7 Let’s build a ResNet!

Now that we have an understanding of JAX, and how to build neural network layers and optimizations in Flax, let’s put our skills to implementing one of the most cited academic publications in machine learning: Deep Residual Learning for Image Recognition.

7.0.1 The idea

The paper authors found that after batchnorm, networks with more layers often performed worse that those with fewer.

Neural net errors (Image from paper linked above by Kaimimg He and others).

The researchers experimented with the idea of adding extra layers as an ‘identity mapping’, which means they have parameters and are trainable, but which return inputs without changing them.

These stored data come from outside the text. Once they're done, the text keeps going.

Lemma byte_at_div v n : 0 <= n → byte_at v n = byte_of (v / 2 ^ n).
Proof. intros. unfold byte_at. rewrite byte_of_land_ff. by rewrite Z.shiftr_div_pow2. Qed.

Lemma bytes2_spec v : bytes2 v = int_bytes 2 v.
Proof. unfold bytes2. by rewrite byte_at_div, byte_of_land_ff. Qed.

Lemma bytes4_spec v : bytes4 v = int_bytes 4 v.
Proof.
  unfold bytes4, int_bytes. rewrite !byte_at_div, byte_of_land_ff by done. cbn [le_bytes].
  by rewrite !Z.div_div by done.
Qed.

Lemma byte_of_div_u64 v n : 0 <= n <= 56 → byte_of (u64 v / 2 ^ n) = byte_of (v / 2 ^ n).
Proof.
  intros Hn. rewrite <-(byte_of_mod (u64 v / _)), <-(byte_of_mod (v / _)). f_equal. unfold u64.
  change 256 with (2 ^ 8). rewrite <-!Z.land_ones, <-!Z.shiftr_div_pow2 by lia.
  apply Z.bits_inj'. intros k Hk. rewrite !Z.land_spec, !Z.shiftr_spec, Z.land_spec by lia.
  rewrite !Z.testbit_ones by lia. destruct (Z.ltb_spec k 8); [|by rewrite !andb_false_r].
  replace ((0 <=? k + n) && (k + n <? 64)) with true by lia. by rewrite andb_true_r.
Qed.

Lemma bytes8_spec v : bytes8 v = int_bytes 8 v.
Proof.
  unfold bytes8, int_bytes. cbn [fmap list_fmap]. rewrite !byte_at_div, !byte_of_div_u64 by lia.
  cbn [le_bytes]. rewrite !Z.div_div by done. by rewrite Z.div_1_r.
Qed.

(** Every setter is one write of a value with that meaning. *)
Lemma set_as_write i v :
  representable (Set_ i v) →
  ∃ change oid, (∀ s, set i v s = set_param i change oid s) ∧
    ∀ p, wire_value (change p) = meaning v ∧ (pformat p = kFormatBinary → pformat (change p) = kFormatBinary).
Proof.
  assert (Hb : ∀ oid data, ∃ change o, (∀ s, set_value i oid data s = set_param i change o s) ∧
    ∀ p, wire_value (change p) = Some data ∧ (pformat p = kFormatBinary → pformat (change p) = kFormatBinary)).
  { intros oid data. exists (binary_value oid data), (Some oid). done. }
  assert (Hn : ∀ oid, ∃ change o, (∀ s, setNull_typed i oid s = set_param i change o s) ∧
    ∀ p, wire_value (change p) = None ∧ (pformat p = kFormatBinary → pformat (change p) = kFormatBinary)).
  { intros oid. eexists _, _. by split. }
  intros Hr. destruct v; cbn [set meaning] in *;
    rewrite <-?bytes2_spec, <-?bytes4_spec, <-?bytes8_spec; try solve [apply Hb | apply Hn].
  - eexists _, _. by split.
  - unfold setBool. destruct b; apply Hb.
  - cbn in Hr. destruct (Hb kOidTimestamptz (bytes8 (micros - 946684800 * 1000000))) as (f & o & Hs & Hf).
    exists f, o. split; [|done]. intros s. rewrite <-Hs. unfold setTimestamp.
    destruct (i =? 0)%nat eqn:Hi; [by unfold set_value, set_param; rewrite Hi|].
    change (kDaysFrom1970To2000 * kMicrosPerDay) with (946684800 * 1000000). by guard_false.
  - unfold setUUID_text. case_bool_decide; [apply Hn|apply Hb].
Qed.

This idea resulted in ‘skip connections’, which leap over convolutions as in this diagram:

The skip connections make the network make the larger architecture easier to train, and prevent overfitting.

7.0.1.1 Residuals

A ‘residual’ is basically a prediction minus the target. ResNet blocks beat most earlier benchmarks because rather than asking them to predict the target, they predict the difference between the target and the prediction. This architecture proved very strong in detecting slight differences in images (is it a wolf or an off-leash Husky running through a dark forest?).

from functools import partial

from flax import linen as nn
import jax.numpy as jnp
from typing import Any, Callable, Sequence, Tuple

class ResNetBlock(nn.Module):
  filters: int
  strides: Tuple[int, int] = (1, 1)

  @nn.compact
  def __call__(self, x):
    residual = x
    y = nn.Conv(self.filters, (3, 3), self.strides)(x)
    y = nn.BatchNorm()(y)
    y = nn.relu(y)
    y = nn.Conv(self.filters, (3, 3))(y)
    return x + y

    if residual.shape != y.shape:
          residual = nn.conv(self.filters, (1, 1),
                              self.strides, name='conv_proj')(residual)
          residual = self.norm(name='norm_proj')(residual)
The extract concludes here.